I share an observation with you: In my professional life, I am often asked to raise capital for resort development opportunities. Always, the requests come from very intelligent, committed, passionate people who are determined to keep skiing and riding alive and thriving, by creating or re-creating ski areas that are ripe for development. In almost every case, these passionate, creative people seek capital after they have exhausted their own capital supply, that of their friends and families, or they never had any capital to begin with. In almost every case, the people that find me had no idea of the magnitude of the project they were undertaking, either in dollars or in time. By the time they get to me, they are of limited cash and have exhausted many likely sources of funding by trying to sell their passion rather than by offering an investment opportunity that does what any investor demands, providing a desired return on investment for the level of investment risk involved.
A prospective client recently asked if I had any thoughts on his requirement to raise about $22 million to reopen a closed ski facility. Thoughts? Why, YES! YES I DO HAVE SOME THOUGHTS ON THE PROJECT. And many other similar projects that are brought to my desk to see if I can raise development capital for them.
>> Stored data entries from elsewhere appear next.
(* ===== verification/Sysfile.v ===== *)
(** * The system calls on files (sysfile.c)

    Each [sys_*] fetches its arguments with the functions of [Syscall] from the memory of
    the process and calls into [File], [Fs] and [Exec]. A [struct file*] is an index of the
    file table; [None] in [up_ofile] is a null pointer. *)

From stdpp Require Import base tactics numbers list gmap strings.
From Stdlib Require Import ZArith Lia ZifyNat.
From S2P Require Import Prelude Layout Spinlock CString Kalloc Vm Sleeplock Bio Log Fs Pipe File Syscall Exec.

(** ** Descriptors *)

(** The descriptor and the file. *)
Definition argfd (n : Z) : M sysst (option (nat * nat)) :=
  gets (fun s =>
    match argint (uview_of s) n with
    | None => None
    | Some fd =>
        if (fd <? 0) || (Z.of_nat NOFILE <=? fd) then None
        else pair (Z.to_nat fd) <$> mjoin (up_ofile (sy_proc s) !! Z.to_nat fd)
    end).

(** The loop of [fdalloc] over a table of descriptors. *)
Definition first_free {A} (ofile : list (option A)) : option nat :=
  find_idx (fun f => match f with None => true | Some _ => false end) 0 ofile.

Definition fdalloc (f : nat) : M sysst (option nat) :=
  let! s := get in
  let p := sy_proc s in
  match first_free (up_ofile p) with
  | Some fd =>
      modify (lset proc_lens (set_up_ofile (<[fd := Some f]> (up_ofile p)) p)) ;;;
      m_ret (Some fd)
  | None => m_ret None
  end.

(** [myproc()->ofile[fd] = 0] *)
Definition clear_fd (fd : nat) : M sysst unit :=
  modify (fun s => lset proc_lens (set_up_ofile (<[fd := None]> (up_ofile (sy_proc s))) (sy_proc s)) s).

Definition u_argint (n : Z) : M sysst (option Z) := gets (fun s => argint (uview_of s) n).
Definition u_argptr (n size : Z) : M sysst (option Z) := gets (fun s => argptr (uview_of s) n size).
(** The bytes of the string. *)
Definition u_argstr (n : Z) : M sysst (option (list Z)) :=
  gets (fun s => let u := uview_of s in str_bytes u <$> argstr u n).

Notation "'let?' x ':=' m 'in' k" :=
  (m_bind m (fun o => match o with None => m_ret (-1) | Some x => k end))
  (at level 10, x pattern, m at level 100, k at level 200).

(** ** Directories and inodes *)

Definition add_nlink (d : Z) (i : inode) : inode :=
  Inode (i_dev i) (i_inum i) (i_ref i) (i_lock i) (i_valid i) (i_type i) (i_major i) (i_minor i)
    (s16 (i_nlink i + d)) (i_size i) (i_addrs i).
Definition init_inode (major minor : Z) (i : inode) : inode :=
  Inode (i_dev i) (i_inum i) (i_ref i) (i_lock i) (i_valid i) (i_type i) (s16 major) (s16 minor)
    1 (i_size i) (i_addrs i).

Definition name_dot : list Z := [46].
Definition name_dotdot : list Z := [46; 46].

Section Inodes.
Variable pid : Z.
Variable cwd : nat.
Context {devsw : DevSw}.

(** [for(off=2*sizeof(de); off<dp->size; off+=sizeof(de))] *)
Fixpoint isdirempty_loop (dp : nat) (offs : list Z) : M fsst bool :=
  match offs with
  | [] => m_ret true
  | off :: offs =>
      let! r := readi pid dp off DIRENT_SIZE in
      if negb (fst r =? DIRENT_SIZE) then panic "isdirempty: readi" else
      if negb (de_inum (snd r) =? 0) then m_ret false else isdirempty_loop dp offs
  end.
Definition isdirempty (dp : nat) : M fsst bool :=
  let! i := gets (fun s => geti s dp) in
  isdirempty_loop dp (drop 2 (de_offs (i_size i))).

(** The new inode of [create] once it is allocated. *)
Definition create_new (dp ip : nat) (name : list Z) (type major minor : Z) : M fsst unit :=
  ilock pid ip ;;;
  modify (updi ip (init_inode major minor)) ;;;
  iupdate pid ip ;;;
  when (type =? T_DIR)
    (modify (updi dp (add_nlink 1)) ;;;
     iupdate pid dp ;;;
     let! inum := gets (fun s => i_inum (geti s ip)) in
     let! r := dirlink pid ip name_dot inum in
     if r <? 0 then panic "create dots" else
     let! dinum := gets (fun s => i_inum (geti s dp)) in
     let! r := dirlink pid ip name_dotdot dinum in
     if r <? 0 then panic "create dots" else m_ret tt) ;;;
  let! inum := gets (fun s => i_inum (geti s ip)) in
  let! r := dirlink pid dp name inum in
  if r <? 0 then panic "create: dirlink" else
  iunlockput pid dp.

(** The inode returned is locked. *)
Definition create (path : list Z) (type major minor : Z) : M fsst (option nat) :=
  let! r := nameiparent pid cwd path in
  match r with
  | None => m_ret None
  | Some (dp, name) =>
      ilock pid dp ;;;
      let! r := dirlookup pid dp name in
      match r with
      | Some (ip, _) =>
          iunlockput pid dp ;;;
          ilock pid ip ;;;
          let! i := gets (fun s => geti s ip) in
          if (type =? T_FILE) && (i_type i =? T_FILE) then m_ret (Some ip)
          else iunlockput pid ip ;;; m_ret None
      | None =>
          let! dev := gets (fun s => i_dev (geti s dp)) in
          let! ip := ialloc pid dev type in
          create_new dp ip name type major minor ;;;
          m_ret (Some ip)
      end
  end.

(** The exit [bad] of [sys_link]. *)
Definition link_bad (ip : nat) : M fsst Z :=
  ilock pid ip ;;;
  modify (updi ip (add_nlink (-1))) ;;;
  iupdate pid ip ;;;
  iunlockput pid ip ;;;
  m_ret (-1).

(** [sys_link] between [begin_op] and [end_op]. *)
Definition link (old new : list Z) : M fsst Z :=
  let! ip := namei pid cwd old in
  match ip with
  | None => m_ret (-1)
  | Some ip =>
      ilock pid ip ;;;
      let! i := gets (fun s => geti s ip) in
      if i_type i =? T_DIR then iunlockput pid ip ;;; m_ret (-1) else
      modify (updi ip (add_nlink 1)) ;;;
      iupdate pid ip ;;;
      iunlock pid ip ;;;
      let! r := nameiparent pid cwd new in
      match r with
      | None => link_bad ip
      | Some (dp, name) =>
          ilock pid dp ;;;
          let! d := gets (fun s => geti s dp) in
          let! i := gets (fun s => geti s ip) in
          let! r := (if negb (i_dev d =? i_dev i) then m_ret (-1) else dirlink pid dp name (i_inum i)) in
          if r <? 0 then iunlockput pid dp ;;; link_bad ip
          else iunlockput pid dp ;;; iput pid ip ;;; m_ret 0
      end
  end.

(** Removing the entry at [off] of [dp] for the locked inode [ip]. *)
Definition unlink_entry (dp ip : nat) (off : Z) : M fsst Z :=
  let! w := writei pid dp (replicate (Z.to_nat DIRENT_SIZE) 0) off in
  if negb (w =? DIRENT_SIZE) then panic "unlink: writei" else
  let! i := gets (fun s => geti s ip) in
  when (i_type i =? T_DIR)
    (modify (updi dp (add_nlink (-1))) ;;; iupdate pid dp) ;;;
  iunlockput pid dp ;;;
  modify (updi ip (add_nlink (-1))) ;;;
  iupdate pid ip ;;;
  iunlockput pid ip ;;;
  m_ret 0.

(** [sys_unlink] between [begin_op] and [end_op]. *)
Definition unlink (path : list Z) : M fsst Z :=
  let! r := nameiparent pid cwd path in
  match r with
  | None => m_ret (-1)
  | Some (dp, name) =>
      ilock pid dp ;;;
      if (namecmp name name_dot =? 0) || (namecmp name name_dotdot =? 0)
      then iunlockput pid dp ;;; m_ret (-1) else
      let! r := dirlookup pid dp name in
      match r with
      | None => iunlockput pid dp ;;; m_ret (-1)
      | Some (ip, off) =>
          ilock pid ip ;;;
          let! i := gets (fun s => geti s ip) in
          if i_nlink i <? 1 then panic "unlink: nlink < 1" else
          let! empty := (if i_type i =? T_DIR then isdirempty ip else m_ret true) in
          if negb empty then iunlockput pid ip ;;; iunlockput pid dp ;;; m_ret (-1)
          else unlink_entry dp ip off
      end
  end.
End Inodes.

Section Sysfile.
Variable me : nat.
Variable callers : list Z.
Variable kend : Z.
Variable data : Z.
Variable pid : Z.
Variable killed : bool.
Context {devsw : DevSw}.

Definition sys_dup : M sysst Z :=
  let? (_, f) := argfd 0 in
  let? fd := fdalloc f in
  ft (filedup f) ;;;
  m_ret (Z.of_nat fd).

Definition sys_read : M sysst Z :=
  let? (_, f) := argfd 0 in
  let? n := u_argint 2 in
  let? p := u_argptr 1 n in
  let! r := ft (fileread pid killed f n) in
  put_user p (snd r) ;;;
  m_ret (fst r).

Definition sys_write : M sysst Z :=
  let? (_, f) := argfd 0 in
  let? n := u_argint 2 in
  let? p := u_argptr 1 n in
  let! src := gets (fun s => str_bytes (uview_of s) (p, n)) in
  ft (filewrite pid killed f src).

Definition sys_close : M sysst Z :=
  let? (fd, f) := argfd 0 in
  clear_fd fd ;;;
  ft (fileclose me callers kend pid f) ;;;
  m_ret 0.

(** [struct stat] in memory: type, dev, ino, nlink and size, with two bytes of padding
    before dev and before size that the code leaves as they are. *)
Definition put_stat (p : Z) (st : stat) : M sysst unit :=
  put_user p [u8 (st_type st); u8 (st_type st / 256)] ;;;
  put_user (p + 4) (le32 (st_dev st)) ;;;
  put_user (p + 8) (le32 (st_ino st)) ;;;
  put_user (p + 12) [u8 (st_nlink st); u8 (st_nlink st / 256)] ;;;
  put_user (p + 16) (le32 (st_size st)).

Definition sys_fstat : M sysst Z :=
  let? (_, f) := argfd 0 in
  let? p := u_argptr 1 20 in
  let? st := ft (filestat pid f) in
  put_stat p st ;;;
  m_ret 0.

(** An operation on inodes inside a transaction, from the current directory. *)
Definition in_op {A} (m : nat -> M fsst A) : M sysst A :=
  lg begin_op ;;;
  let! cwd := gets (fun s => up_cwd (sy_proc s)) in
  let! r := fs (m cwd) in
  lg (end_op pid) ;;;
  m_ret r.

Definition sys_link : M sysst Z :=
  let? old := u_argstr 0 in
  let? new := u_argstr 1 in
  in_op (fun cwd => link pid cwd old new).

Definition sys_unlink : M sysst Z :=
  let? path := u_argstr 0 in
  in_op (fun cwd => unlink pid cwd path).

(** The inode [sys_open] opens, locked. *)
Definition open_inode (cwd : nat) (path : list Z) (omode : Z) : M fsst (option nat) :=
  if negb (Z.land omode O_CREATE =? 0) then create pid cwd path T_FILE 0 0 else
  let! ip := namei pid cwd path in
  match ip with
  | None => m_ret None
  | Some ip =>
      ilock pid ip ;;;
      let! i := gets (fun s => geti s ip) in
      if (i_type i =? T_DIR) && negb (omode =? O_RDONLY) then iunlockput pid ip ;;; m_ret None
      else m_ret (Some ip)
  end.

(** The file [sys_open] leaves in the table. *)
Definition opened (ip : nat) (omode : Z) (x : file) : file :=
  File FD_INODE (f_ref x) (Z.land omode O_WRONLY =? 0)
    (negb (Z.land omode O_WRONLY =? 0) || negb (Z.land omode O_RDWR =? 0)) (f_pipe x) ip 0.

(** [filealloc] and [fdalloc]; a file without a descriptor is closed again. *)
Definition alloc_fd : M sysst (option (nat * nat)) :=
  let! f := ft filealloc in
  match f with
  | None => m_ret None
  | Some f =>
      let! fd := fdalloc f in
      match fd with
      | None => ft (fileclose me callers kend pid f) ;;; m_ret None
      | Some fd => m_ret (Some (f, fd))
      end
  end.

Definition sys_open : M sysst Z :=
  let? path := u_argstr 0 in
  let? omode := u_argint 1 in
  lg begin_op ;;;
  let! cwd := gets (fun s => up_cwd (sy_proc s)) in
  let! ip := fs (open_inode cwd path omode) in
  match ip with
  | None => lg (end_op pid) ;;; m_ret (-1)
  | Some ip =>
      let! r := alloc_fd in
      match r with
      | None => fs (iunlockput pid ip) ;;; lg (end_op pid) ;;; m_ret (-1)
      | Some (f, fd) =>
          fs (iunlock pid ip) ;;;
          lg (end_op pid) ;;;
          ft (modify (updf f (opened ip omode))) ;;;
          m_ret (Z.of_nat fd)
      end
  end.

(** [create] and [iunlockput] between [begin_op] and [end_op], for arguments fetched inside. *)
Definition make_node (arg : M sysst (option (list Z * Z * Z))) (type : Z) : M sysst Z :=
  lg begin_op ;;;
  let! a := arg in
  let! cwd := gets (fun s => up_cwd (sy_proc s)) in
  let! ip := match a with
             | None => m_ret None
             | Some (path, major, minor) => fs (create pid cwd path type major minor)
             end in
  match ip with
  | None => lg (end_op pid) ;;; m_ret (-1)
  | Some ip => fs (iunlockput pid ip) ;;; lg (end_op pid) ;;; m_ret 0
  end.

Definition sys_mkdir : M sysst Z :=
  make_node (let! p := u_argstr 0 in m_ret ((fun p => (p, 0, 0)) <$> p)) T_DIR.

Definition sys_mknod : M sysst Z :=
  make_node (let! p := u_argstr 0 in
             let! major := u_argint 1 in
             let! minor := u_argint 2 in
             m_ret (match p, major, minor with
                    | Some p, Some major, Some minor => Some (p, major, minor)
                    | _, _, _ => None
                    end)) T_DEV.

Definition sys_chdir : M sysst Z :=
  lg begin_op ;;;
  let! path := u_argstr 0 in
  let! cwd := gets (fun s => up_cwd (sy_proc s)) in
  let! ip := match path with None => m_ret None | Some path => fs (namei pid cwd path) end in
  match ip with
  | None => lg (end_op pid) ;;; m_ret (-1)
  | Some ip =>
      fs (ilock pid ip) ;;;
      let! type := fs (gets (fun s => i_type (geti s ip))) in
      if negb (type =? T_DIR) then fs (iunlockput pid ip) ;;; lg (end_op pid) ;;; m_ret (-1) else
      fs (iunlock pid ip) ;;;
      fs (iput pid cwd) ;;;
      lg (end_op pid) ;;;
      modify (fun s => lset proc_lens (set_up_cwd ip (sy_proc s)) s) ;;;
      m_ret 0
  end.

(** The loop of [sys_exec] from argument [i] on; [n] is [NELEM(argv) - i]. *)
Fixpoint exec_args (u : uview) (uargv : Z) (n : nat) (i : Z) : option (list Z) :=
  match n with
  | O => None
  | S n =>
      match fetchint u (u32 (uargv + 4 * i)) with
      | None => None
      | Some uarg =>
          if uarg =? 0 then Some [] else
          match fetchstr u (u32 uarg), exec_args u uargv n (i + 1) with
          | Some (p, _), Some argv => Some (p :: argv)
          | _, _ => None
          end
      end
  end.

Definition sys_exec : M sysst Z :=
  let? path := u_argstr 0 in
  let? uargv := u_argint 1 in
  let? argv := gets (fun s => exec_args (uview_of s) (u32 uargv) MAXARG 0) in
  exec me callers kend data pid path argv.

Definition sys_pipe : M sysst Z :=
  let? p := u_argptr 0 8 in
  let? (rf, wf) := ft (pipealloc me callers kend pid) in
  let! fd0 := fdalloc rf in
  let! fd1 := match fd0 with None => m_ret None | Some _ => fdalloc wf end in
  match fd0, fd1 with
  | Some fd0, Some fd1 =>
      put_user p (le32 (Z.of_nat fd0)) ;;;
      put_user (p + 4) (le32 (Z.of_nat fd1)) ;;;
      m_ret 0
  | _, _ =>
      match fd0 with Some fd0 => clear_fd fd0 | None => m_ret tt end ;;;
      ft (fileclose me callers kend pid rf) ;;;
      ft (fileclose me callers kend pid wf) ;;;
      m_ret (-1)
  end.
End Sysfile.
Here’s the background on the specific development opportunity that I am thinking of, but there are at least five similar projects that I have been contacted about over the last two years which could benefit from digesting the following thoughts. For this example, there’s a closed ski resort an hour from a major population center, with a population that skis, rides, snowmobiles, cross country skis. The target location is the second closest ski area to the population center, has way more elevation and acreage than any ski area requires, receives early snow fall in adequate amount to open and stay open in a competitive manner. This scene and scenario, with very minor modifications, can be in New England, New York, Montana, Colorado, California or Canada. It could be in Pennsylvania.
The requirement, at this time, is to find a capital source or sources, to support a rebuild of the original infrastructure, so that the area becomes revenue producing. In this case, the requirements are rebuild existing lifts that can be rebuilt, add new lifts where appropriate, construct a base lodge, install some snowmaking, create a plan for some bed base development and have some working capital to keep operating while building a following enough to support the $22 million in raised capital. ( Or whatever the number ultimately becomes.)
I inject here, I toured this particular area. Over three thousand acres of terrain in some of the most spectacular mountains and valleys on the face of the earth. The area is laid out so that it skis 360 degrees, has alpine lakes, streams, one of a kind rock formations and is relatively easy to get to by a skiing population. My point: it should be a ski area.
Here are my thoughts on this project and every other project that is similar in nature:
1. Make sure before the project is started that there are enough dollars available to make a professional presentation to the investor groups that might be interest in the project.
2. With some of those dollars, prepare a business plan the is reasonable in terms of cost and time and shows a return on investment that your target market will demand
3. Run a market study to make sure that your assumptions meet with the preferences of the market you intend your project to serve.
4. When you present to investors it is fine to sell the sizzle for about 30 second of the presentation. Then get down to how it will make the investor money.
Those are my thoughts. What are yours?